NASA und ESA einigen sich auf die Lunar Gateway-Umlaufbahn. Nach monatelanger Prüfung haben sich die Missionsplaner der NASA und des Europäischen Satellitenkontrollzentrums (ESOC) nun auf die Umlaufbahn des künftigen Lunar Gateways geeinigt. Eine Information der Europäischen Raumfahrtagentur (European Space Agency, ESA).
Quelle: ESA.
Das Space Gateway wird – ähnlich wie die ISS – ein Außenposten der Menschheit im All sein. Einen Unterschied wird es dann doch geben: anstatt seine Bahnen um die Erde zu ziehen, wird die Station den Mond umkreisen und den Astronauten und Robotern damit als Basis zur Erforschung der Mondoberfläche dienen.
Darüber hinaus wird das Gateway als Zwischenstopp für weitere Missionen genutzt. So könnten Astronauten in der Mondumlaufbahn Pausen einlegen und ihre Vorräte aufstocken. Möglichkeiten für wissenschaftliche Experimente sollen mit einem Labor ebenso möglich sein wie die Weiterleitung von Kommunikationssignalen.
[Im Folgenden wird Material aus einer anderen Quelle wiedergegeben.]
Lemma write_keys_set_buf i b ks (w : world) :
  write_keys can_write i ks (set_buf i b w) =
  (set_buf i b (write_keys can_write i ks w).1, (write_keys can_write i ks w).2).
Proof.
  revert w. induction ks as [|k ks IH]; intros w; cbn [write_keys]; [done|].
  rewrite fd_set_buf. destruct (can_write _).
  - rewrite conn_write_set_buf. apply IH.
  - cbn. by rewrite conn_drop_set_buf.
Qed.

(** A request is handled the same whatever its connection has buffered. *)
Lemma serve_request_set_buf i b line (w : world) :
  serve_request i line (set_buf i b w) =
  (fun '(rep, w) => (rep, set_buf i b w)) <$> serve_request i line w.
Proof.
  unfold serve_request. cbv zeta.
  destruct (starts_with (B "ADD ") _).
  { destruct (scan_cgid_prefix _) as [[cgid prefix]|]; [|done]. cbn [set_buf set_conns w_pol].
    by destruct (cell_add cgid prefix (w_pol w)). }
  destruct (starts_with (B "DEL ") _).
  { destruct (scan_cgid_prefix _) as [[cgid prefix]|]; [|done]. cbn [set_buf set_conns w_pol].
    by destruct (cell_del cgid prefix (w_pol w)). }
  destruct (starts_with (B "CLR ") _).
  { destruct (scan_llu _) as [[cgid r]|]; [|done]. cbn [set_buf set_conns w_pol].
    by destruct (cell_clr order cgid (w_pol w)) as [[rc m]|]. }
  destruct (decide _).
  { change (w_pol (set_buf i b w)) with (w_pol w).
    destruct (cell_list order (w_pol w)) as [ks|]; [|done]. cbn [mbind option_bind].
    rewrite write_keys_set_buf. by destruct (write_keys can_write i ks w). }
  destruct (starts_with (B "WATCH") _).
  { cbn [fmap option_fmap option_map]. do 2 f_equal.
    unfold set_buf, set_conns. cbn [w_conns w_pol w_net w_out w_log]. f_equal.
    by apply alter_comm. }
  destruct (starts_with (B "NETUP ") _).
  { destruct (netup_parse _) as [[pid ok] u]. change (w_net (set_buf i b w)) with (w_net w).
    by destruct (if ok && negb (nu_too_many u) then _ else _) as [[rc rep] s]. }
  destruct (starts_with (B "NETDOWN ") _).
  { by destruct (scan_ld _) as [[pid r]|]. }
  destruct (decide _); [|done]. cbn [fmap option_fmap option_map].
  by rewrite conn_drop_set_buf.
Qed.

Lemma serve_line_set_buf i b line (w : world) :
  serve_line i line (set_buf i b w) = set_buf i b <$> serve_line i line w.
Proof.
  unfold serve_line. rewrite serve_request_set_buf.
  destruct (serve_request i line w) as [[[r|] w']|]; cbn; [|done|done].
  by rewrite conn_write_set_buf.
Qed.

(** ** Requests do not start a drain *)

Definition calm (i : nat) (w : world) : Prop :=
  exists c, w_conns w !! i = Some c /\ cn_drain c = false.

Lemma calm_alter i (f : conn -> conn) (w : world) :
  (forall c, cn_drain c = false -> cn_drain (f c) = false) ->
  calm i w -> calm i (set_conns (alter f i (w_conns w)) w).
Proof.
  intros Hf (c & Hc & Hd). exists (f c). cbn. rewrite list_lookup_alter_eq, Hc. auto.
Qed.

Lemma calm_drop i (w : world) : calm i w -> calm i (conn_drop i w).
Proof. by apply calm_alter. Qed.

Lemma calm_write i data (w : world) : calm i w -> calm i (conn_write can_write i data w).
Proof. intros H. unfold conn_write. destruct (can_write _); [exact H|by apply calm_drop]. Qed.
Die Missionsanalyse im ESOC arbeitet gemeinsam mit den internationalen Partnern an der Analyse des festgelegten Orbits und wie die Umlaufbahn vitale Aspekte der Mission beeinflussen wird.
Die Halo-Umlaufbahn
Das Gateway wird sich in einem „nahezu rechtlinigen Halo-Orbit“ (Englisch: near-rectilinear halo orbit, kurz NRHO) befinden.
Neue Umlaufbahn für den Lunar Gateway
Anstatt den Mond in einer niedrigen Mondumlaufbahn wie Apollo zu umkreisen, wird sich die Mondstation auf einem weiter entfernten, sehr „exzentrischen“ Orbit bewegen, wobei der nächste Punkt zur Mondoberfläche bei 3.000 Kilometern und der entfernteste Punkt bei 70.000 Kilometern liegt. Die Umlaufbahn wird sich im Prinzip im Gleichklang mit dem Mond bewegen. Von der Erde aus wird sie wie ein Mond-Heiligenschein erscheinen.
Wahl der Umlaufbahn durch Zusammenspiel der Gravitationskräfte
Solche Bahnen sind durch das Zusammenspiel der Gravitationskräfte der Erde und des Mondes möglich. Der Tanz der beiden massigen Himmelskörper im All kann kleinere Objekte in unterschiedlichen stabilen oder fast-stabilen Positionen „einfangen“. Diese Positionen werden auch Librations- oder Lagrange-Punkte genannt.
Diese Punkte eignen sich deshalb hervorragend für die Planung langfristiger Missionen und bestimmen sogar teilweise das Design eines Raumschiffs: was können die Raumschiffe bis zum Orbit und aus ihm heraus transportieren, wie viel Energie wird benötigt, um die Umlaufbahn zu erreichen und schließlich dort zu verbleiben?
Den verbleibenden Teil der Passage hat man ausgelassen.